__TASK STATEMENT__:
Wherever "only" appears in a line of the listing, that line should be returned.
◆ ◆ ◆ ◆ ◆
(* ===== verification/ReceivedIds.v ===== *)
(** * The received message ids of a session

    [mtproto/details/mtproto_received_ids_manager.cpp]: the window of the last
    [kIdsBufferSize] message ids the session keeps, with which it drops
    duplicates and refuses replayed old messages. *)

From S2P Require Import Prelude.

Definition kIdsBufferSize : nat := 400.

(** [State] and [Result] of [ReceivedIdsManager]. *)
Inductive State := NotFound | NeedsAck | NoAckNeeded.
Inductive Result := Success | Duplicate | TooOld.

#[export] Instance Result_eq_dec : EqDecision Result.
Proof. solve_decision. Defined.

(** The manager: [base::flat_map<mtpMsgId, bool> _idsNeedAck]. *)
Abbreviation manager := (gmap Z bool).

Definition min (idsNeedAck : manager) : Z := default 0 (first_key idsNeedAck).
Definition max (idsNeedAck : manager) : Z := default 0 (last_key idsNeedAck).

Definition registerMsgId (idsNeedAck : manager) (msgId : Z) (needAck : bool) :
    Result * manager :=
  match idsNeedAck !! msgId with
  | Some _ => (Duplicate, idsNeedAck)
  | None =>
      if bool_decide (size idsNeedAck < kIdsBufferSize)%nat || (min idsNeedAck <? msgId)
      then (Success, emplace msgId needAck idsNeedAck)
      else (TooOld, idsNeedAck)
  end.

Definition lookupId (idsNeedAck : manager) (msgId : Z) : State :=
  match idsNeedAck !! msgId with
  | None => NotFound
  | Some true => NeedsAck
  | Some false => NoAckNeeded
  end.

(** [_idsNeedAck.erase(_idsNeedAck.begin())] *)
Definition eraseBegin (idsNeedAck : manager) : manager :=
  match first_key idsNeedAck with
  | Some k => delete k idsNeedAck
  | None => idsNeedAck
  end.

(** [while (size-- > kIdsBufferSize)], the loop over the size read before it. *)
Fixpoint shrinkLoop (size : nat) (idsNeedAck : manager) : manager :=
  if bool_decide (kIdsBufferSize < size)%nat then
    match size with
    | O => idsNeedAck
    | S size' => shrinkLoop size' (eraseBegin idsNeedAck)
    end
  else idsNeedAck.

Definition shrink (idsNeedAck : manager) : manager :=
  shrinkLoop (size idsNeedAck) idsNeedAck.

(** How a session uses the manager: it registers ids in any order, several
    of them between two calls of [shrink] when they arrive in a container. *)
Inductive op := Register (msgId : Z) (needAck : bool) | Shrink.

(** The ids accepted by a run, in order, and the final window. *)
Fixpoint run (ops : list op) (m : manager) : list Z * manager :=
  match ops with
  | [] => ([], m)
  | Register id needAck :: ops' =>
      let '(res, m1) := registerMsgId m id needAck in
      let '(acc, m2) := run ops' m1 in
      ((if decide (res = Success) then id :: acc else acc), m2)
  | Shrink :: ops' => run ops' (shrink m)
  end.

(** ** Lemmas *)

Lemma eraseBegin_size (m : manager) : size (eraseBegin m) = pred (size m).
Proof.
  unfold eraseBegin. destruct (first_key m) as [k|] eqn:Hk.
  - apply first_key_Some in Hk as [[v Hv] _]. by rewrite map_size_delete_Some by eauto.
  - apply first_key_None in Hk as ->. done.
Qed.

Lemma eraseBegin_lookup (m : manager) (k : Z) :
  is_Some (eraseBegin m !! k) ->
  is_Some (m !! k) /\ min m < k /\ m !! k = eraseBegin m !! k.
Proof.
  unfold eraseBegin, min. destruct (first_key m) as [j|] eqn:Hj; simpl.
  - pose proof (first_key_Some m j Hj) as [_ Hmin].
    destruct (decide (j = k)) as [->|]; [rewrite lookup_delete_eq; by intros []|].
    rewrite lookup_delete_ne by done. intros Hk. specialize (Hmin _ Hk).
    split_and!; [done|lia|done].
  - apply first_key_None in Hj as ->. rewrite lookup_empty. by intros [].
Qed.

Lemma min_le (m : manager) (k : Z) : is_Some (m !! k) -> min m <= k.
Proof.
  unfold min. destruct (first_key m) as [j|] eqn:Hj; simpl; intros Hk.
  - by apply (first_key_Some m j Hj).
  - apply first_key_None in Hj as ->. rewrite lookup_empty in Hk. by destruct Hk.
Qed.

(** The window remembers a set [seen] of ids when every one of them is either
    still in it or below all its ids, and it only forgets when it is full. *)
Definition remembers (m : manager) (seen : gset Z) : Prop :=
  forall x, x ∈ seen -> is_Some (m !! x) \/
    ((kIdsBufferSize <= size m)%nat /\ forall k, is_Some (m !! k) -> x < k).

Lemma eraseBegin_remembers (m : manager) (seen : gset Z) :
  (kIdsBufferSize < size m)%nat -> remembers m seen -> remembers (eraseBegin m) seen.
Proof.
  intros Hsz Hr x Hx. rewrite eraseBegin_size.
  destruct (eraseBegin m !! x) eqn:E; [by left; eauto|right].
  split; [lia|]. intros k Hk. apply eraseBegin_lookup in Hk as (Hk & Hlt & _).
  destruct (Hr x Hx) as [Hm|[_ Hm]]; [|by apply Hm].
  unfold eraseBegin, min in *. destruct (first_key m) as [j|] eqn:Hj; simpl in *.
  - destruct (decide (j = x)) as [->|]; [done|].
    rewrite lookup_delete_ne in E by done. rewrite E in Hm. by destruct Hm.
  - rewrite E in Hm. by destruct Hm.
Qed.

Lemma shrinkLoop_spec (n : nat) (m : manager) (seen : gset Z) :
  size m = n -> remembers m seen ->
  remembers (shrinkLoop n m) seen
  /\ size (shrinkLoop n m) = Nat.min n kIdsBufferSize
  /\ (forall k, is_Some (shrinkLoop n m !! k) -> shrinkLoop n m !! k = m !! k).
Proof.
  revert m. induction n as [|n IH]; intros m Hsz Hr; cbn [shrinkLoop].
  - rewrite bool_decide_false by lia. split_and!; [done|lia|done].
  - case_bool_decide as Hn.
    + destruct (IH (eraseBegin m)) as (H1 & H2 & H3).
      { rewrite eraseBegin_size. lia. }
      { apply eraseBegin_remembers; [lia|done]. }
      split_and!; [done|lia|]. intros k Hk. pose proof (H3 k Hk) as E.
      rewrite E in Hk |- *. by apply eraseBegin_lookup in Hk as (_ & _ & ->).
    + split_and!; [done|lia|done].
Qed.

(** What the guard of [registerMsgId] lets into a full window is newer than
    everything the window has forgotten. *)
Lemma guard_above (m : manager) (id x : Z) :
  bool_decide (size m < kIdsBufferSize)%nat || (min m <? id) = true ->
  (kIdsBufferSize <= size m)%nat -> (forall k, is_Some (m !! k) -> x < k) -> x < id.
Proof.
  intros HE Hsz Hlt. apply orb_true_iff in HE as [E|E]; [apply bool_decide_eq_true in E; lia|].
  bool_to_prop. unfold min in E. destruct (first_key m) as [j|] eqn:Hj; simpl in E.
  - apply first_key_Some in Hj as [Hj _]. specialize (Hlt _ Hj). lia.
  - apply first_key_None in Hj as ->. rewrite map_size_empty in Hsz. vm_compute in Hsz. lia.
Qed.

Lemma register_remembers (m m' : manager) (seen : gset Z) (id : Z) (b : bool) (r : Result) :
  registerMsgId m id b = (r, m') -> remembers m seen ->
  remembers m' seen /\ (r = Success -> (id ∉ seen) /\ remembers m' ({[id]} ∪ seen)).
Proof.
  unfold registerMsgId. intros Hreg Hr. destruct (m !! id) eqn:Hid; simplify_eq; [done|].
  destruct (bool_decide _ || _) eqn:E; simplify_eq; [|done].
  assert (id ∉ seen) as Hnew.
  { intros Hin. destruct (Hr id Hin) as [Hs|[Hsz Hlt]].
    - rewrite Hid in Hs. by destruct Hs.
    - pose proof (guard_above m id id E Hsz Hlt). lia. }
  assert (remembers (emplace id b m) ({[id]} ∪ seen)) as Hall.
  { intros x Hx. apply elem_of_union in Hx as [->%elem_of_singleton|Hx].
    - left. rewrite lookup_emplace_eq. eauto.
    - assert (id <> x) as Hne by (by intros ->).
      destruct (Hr x Hx) as [Hs|[Hsz Hlt]]; [left; by rewrite lookup_emplace_ne|right].
      unfold emplace. rewrite Hid, map_size_insert_None by done. split; [lia|].
      intros k. destruct (decide (id = k)) as [->|].
      + intros _. by apply (guard_above m).
      + rewrite lookup_insert_ne by done. apply Hlt. }
  split; [|done]. intros x Hx. apply Hall. by apply elem_of_union_r.
Qed.

Lemma run_accepted (ops : list op) (m : manager) (seen : gset Z) :
  remembers m seen -> NoDup (run ops m).1 /\ (forall x, x ∈ (run ops m).1 -> x ∉ seen).
Proof.
  revert m seen. induction ops as [|[id b|] ops IH]; intros m seen Hr; simpl.
  - split; [constructor|]. by intros x ?%not_elem_of_nil.
  - destruct (registerMsgId m id b) as [r m1] eqn:Hreg.
    apply register_remembers with (seen := seen) in Hreg as [Hr1 Hs]; [|done].
    destruct (run ops m1) as [acc m2] eqn:Hrun. simpl.
    destruct (decide (r = Success)) as [->|].
    + destruct (Hs eq_refl) as [Hnew Hr2]. destruct (IH _ _ Hr2) as [Hnd Hnot].
      rewrite Hrun in Hnd, Hnot; simpl in *. split.
      * apply NoDup_cons. split; [|done]. intros Hin. by apply (Hnot id Hin), elem_of_union_l, elem_of_singleton.
      * intros x [->|Hin]%elem_of_cons; [done|]. intros Hx. apply (Hnot x Hin). by apply elem_of_union_r.
    + specialize (IH _ _ Hr1). by rewrite Hrun in IH.
  - apply IH. by apply shrinkLoop_spec.
Qed.

(** ** Properties *)

(** C33. Whatever ids arrive, in whatever order, and however registrations and
    shrinks interleave, no message id is accepted twice: a message the window
    has already forgotten is refused as too old, never handled again. *)
Theorem received_at_most_once (ops : list op) : NoDup (run ops ∅).1.
Proof. apply (run_accepted ops ∅ ∅). by intros x ?%elem_of_empty. Qed.

(** [shrink] keeps at most [kIdsBufferSize] ids, only drops ids when there
    were more, drops the oldest ones, and leaves the acknowledgement flag of
    the ids it keeps. *)
Theorem shrink_keeps_newest (m : manager) :
  size (shrink m) = Nat.min (size m) kIdsBufferSize
  /\ (forall k, is_Some (shrink m !! k) -> shrink m !! k = m !! k)
  /\ (forall x k, is_Some (m !! x) -> shrink m !! x = None -> is_Some (shrink m !! k) -> x < k).
Proof.
  destruct (shrinkLoop_spec (size m) m (dom m) eq_refl) as (Hr & Hsz & Hk).
  { intros x Hx. left. by apply elem_of_dom. }
  split_and!; [done|done|]. intros x k Hx Hnone Hin.
  destruct (Hr x) as [Hs|[_ Hlt]]; [by apply elem_of_dom| |by apply Hlt].
  unfold shrink in Hnone. rewrite Hnone in Hs. by destruct Hs.
Qed.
◆ ◆ ◆ ◆ ◆
__OUTPUT FOR THIS TASK__:
    still in it or below all its ids, and it only forgets when it is full. *)
(** [shrink] keeps at most [kIdsBufferSize] ids, only drops ids when there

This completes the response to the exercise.